Work item:
Which lines of the entries below include "that"? List them all.

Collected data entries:
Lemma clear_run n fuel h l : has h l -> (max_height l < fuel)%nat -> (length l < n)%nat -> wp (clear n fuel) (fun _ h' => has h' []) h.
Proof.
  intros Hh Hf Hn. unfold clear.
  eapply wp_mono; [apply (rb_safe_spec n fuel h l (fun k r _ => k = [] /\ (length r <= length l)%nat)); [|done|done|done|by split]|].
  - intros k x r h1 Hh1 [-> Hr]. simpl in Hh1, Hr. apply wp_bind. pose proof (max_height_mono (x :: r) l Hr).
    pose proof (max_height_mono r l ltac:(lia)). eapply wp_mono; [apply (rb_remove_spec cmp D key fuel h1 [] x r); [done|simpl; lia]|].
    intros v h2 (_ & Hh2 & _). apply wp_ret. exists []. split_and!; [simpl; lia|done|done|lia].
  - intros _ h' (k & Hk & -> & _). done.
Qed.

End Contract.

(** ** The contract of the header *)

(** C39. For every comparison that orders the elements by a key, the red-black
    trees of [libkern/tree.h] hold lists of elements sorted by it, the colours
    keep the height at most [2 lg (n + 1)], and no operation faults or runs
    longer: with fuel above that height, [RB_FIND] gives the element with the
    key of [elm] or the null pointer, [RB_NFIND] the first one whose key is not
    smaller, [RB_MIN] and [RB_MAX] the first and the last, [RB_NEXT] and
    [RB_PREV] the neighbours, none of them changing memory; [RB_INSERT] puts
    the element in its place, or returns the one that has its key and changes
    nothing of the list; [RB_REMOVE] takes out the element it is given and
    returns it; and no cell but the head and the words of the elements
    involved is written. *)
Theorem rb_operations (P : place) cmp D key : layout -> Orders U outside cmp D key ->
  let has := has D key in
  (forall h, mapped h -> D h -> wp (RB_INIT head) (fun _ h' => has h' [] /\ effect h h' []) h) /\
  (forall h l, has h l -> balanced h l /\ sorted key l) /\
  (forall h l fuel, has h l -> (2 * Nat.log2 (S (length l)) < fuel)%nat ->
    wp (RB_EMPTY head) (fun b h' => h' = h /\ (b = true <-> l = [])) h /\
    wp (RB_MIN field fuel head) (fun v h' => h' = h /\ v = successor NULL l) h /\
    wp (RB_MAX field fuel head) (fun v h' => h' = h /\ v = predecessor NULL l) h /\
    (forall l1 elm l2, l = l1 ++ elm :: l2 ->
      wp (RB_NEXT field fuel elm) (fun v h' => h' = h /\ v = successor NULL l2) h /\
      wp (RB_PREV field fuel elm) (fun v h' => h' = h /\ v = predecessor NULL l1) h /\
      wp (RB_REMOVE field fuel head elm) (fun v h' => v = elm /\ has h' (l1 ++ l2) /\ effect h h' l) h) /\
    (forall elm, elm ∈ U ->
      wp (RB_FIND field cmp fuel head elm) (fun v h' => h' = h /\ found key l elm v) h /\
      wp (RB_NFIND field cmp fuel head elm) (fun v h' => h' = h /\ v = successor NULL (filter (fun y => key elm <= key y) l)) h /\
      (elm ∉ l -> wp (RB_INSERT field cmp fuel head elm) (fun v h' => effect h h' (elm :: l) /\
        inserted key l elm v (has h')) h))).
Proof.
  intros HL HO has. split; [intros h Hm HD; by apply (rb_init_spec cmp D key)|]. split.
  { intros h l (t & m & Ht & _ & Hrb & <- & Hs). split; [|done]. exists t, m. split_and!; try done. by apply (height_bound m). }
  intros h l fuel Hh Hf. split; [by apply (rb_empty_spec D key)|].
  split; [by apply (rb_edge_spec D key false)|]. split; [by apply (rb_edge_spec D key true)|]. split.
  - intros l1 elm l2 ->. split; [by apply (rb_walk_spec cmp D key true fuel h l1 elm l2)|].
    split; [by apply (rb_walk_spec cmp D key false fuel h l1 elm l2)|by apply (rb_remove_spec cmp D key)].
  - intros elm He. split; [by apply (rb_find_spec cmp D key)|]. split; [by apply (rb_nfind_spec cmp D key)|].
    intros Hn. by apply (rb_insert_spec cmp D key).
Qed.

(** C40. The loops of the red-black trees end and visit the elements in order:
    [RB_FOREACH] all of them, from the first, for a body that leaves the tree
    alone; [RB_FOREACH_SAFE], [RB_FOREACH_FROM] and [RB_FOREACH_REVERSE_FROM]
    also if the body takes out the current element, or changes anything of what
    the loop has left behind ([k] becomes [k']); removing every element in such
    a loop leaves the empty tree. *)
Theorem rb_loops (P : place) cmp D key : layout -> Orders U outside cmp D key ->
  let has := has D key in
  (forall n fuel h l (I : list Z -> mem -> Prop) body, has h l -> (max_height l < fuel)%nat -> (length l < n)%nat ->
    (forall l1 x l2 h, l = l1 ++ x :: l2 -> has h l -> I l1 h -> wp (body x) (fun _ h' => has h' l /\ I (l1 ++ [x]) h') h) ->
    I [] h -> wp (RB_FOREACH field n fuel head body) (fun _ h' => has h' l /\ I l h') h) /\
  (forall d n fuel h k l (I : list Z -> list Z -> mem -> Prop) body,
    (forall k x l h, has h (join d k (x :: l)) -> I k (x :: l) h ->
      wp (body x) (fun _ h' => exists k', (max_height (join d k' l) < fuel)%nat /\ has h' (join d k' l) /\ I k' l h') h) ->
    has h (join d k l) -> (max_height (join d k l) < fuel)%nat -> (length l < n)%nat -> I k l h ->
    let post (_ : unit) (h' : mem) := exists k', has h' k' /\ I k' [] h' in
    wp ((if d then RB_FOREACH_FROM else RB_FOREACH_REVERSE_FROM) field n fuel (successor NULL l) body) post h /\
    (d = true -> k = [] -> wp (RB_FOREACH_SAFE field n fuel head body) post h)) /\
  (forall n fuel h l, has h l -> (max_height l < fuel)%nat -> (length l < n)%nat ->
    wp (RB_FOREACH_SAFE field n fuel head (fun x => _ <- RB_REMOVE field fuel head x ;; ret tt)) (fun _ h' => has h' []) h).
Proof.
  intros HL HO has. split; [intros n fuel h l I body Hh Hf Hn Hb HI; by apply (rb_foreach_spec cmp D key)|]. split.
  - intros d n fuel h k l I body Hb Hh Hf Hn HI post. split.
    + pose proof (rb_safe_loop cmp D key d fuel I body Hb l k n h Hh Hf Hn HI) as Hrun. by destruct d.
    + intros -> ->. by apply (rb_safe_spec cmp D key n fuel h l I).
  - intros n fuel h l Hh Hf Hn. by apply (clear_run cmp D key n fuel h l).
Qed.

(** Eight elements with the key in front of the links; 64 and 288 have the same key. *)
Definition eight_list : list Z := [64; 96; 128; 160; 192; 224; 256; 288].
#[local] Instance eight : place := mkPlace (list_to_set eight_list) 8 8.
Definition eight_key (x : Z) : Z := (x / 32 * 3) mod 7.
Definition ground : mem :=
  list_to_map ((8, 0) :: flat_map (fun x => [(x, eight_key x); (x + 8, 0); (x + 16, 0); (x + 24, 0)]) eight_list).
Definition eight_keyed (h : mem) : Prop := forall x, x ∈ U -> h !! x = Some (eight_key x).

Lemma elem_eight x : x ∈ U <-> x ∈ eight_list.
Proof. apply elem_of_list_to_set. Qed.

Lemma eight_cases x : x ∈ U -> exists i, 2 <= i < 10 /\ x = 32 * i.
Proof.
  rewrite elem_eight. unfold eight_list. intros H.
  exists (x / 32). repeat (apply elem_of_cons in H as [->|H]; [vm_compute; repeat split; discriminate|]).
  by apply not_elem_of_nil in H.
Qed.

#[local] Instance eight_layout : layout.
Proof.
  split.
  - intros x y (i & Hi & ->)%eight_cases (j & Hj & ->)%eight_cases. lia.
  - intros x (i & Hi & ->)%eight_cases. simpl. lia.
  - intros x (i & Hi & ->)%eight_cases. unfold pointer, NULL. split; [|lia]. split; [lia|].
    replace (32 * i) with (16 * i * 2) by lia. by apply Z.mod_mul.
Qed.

Solution to the problem:
(** C39. For every comparison that orders the elements by a key, the red-black
    longer: with fuel above that height, [RB_FIND] gives the element with the
    the element in its place, or returns the one that has its key and changes
    [RB_FOREACH] all of them, from the first, for a body that leaves the tree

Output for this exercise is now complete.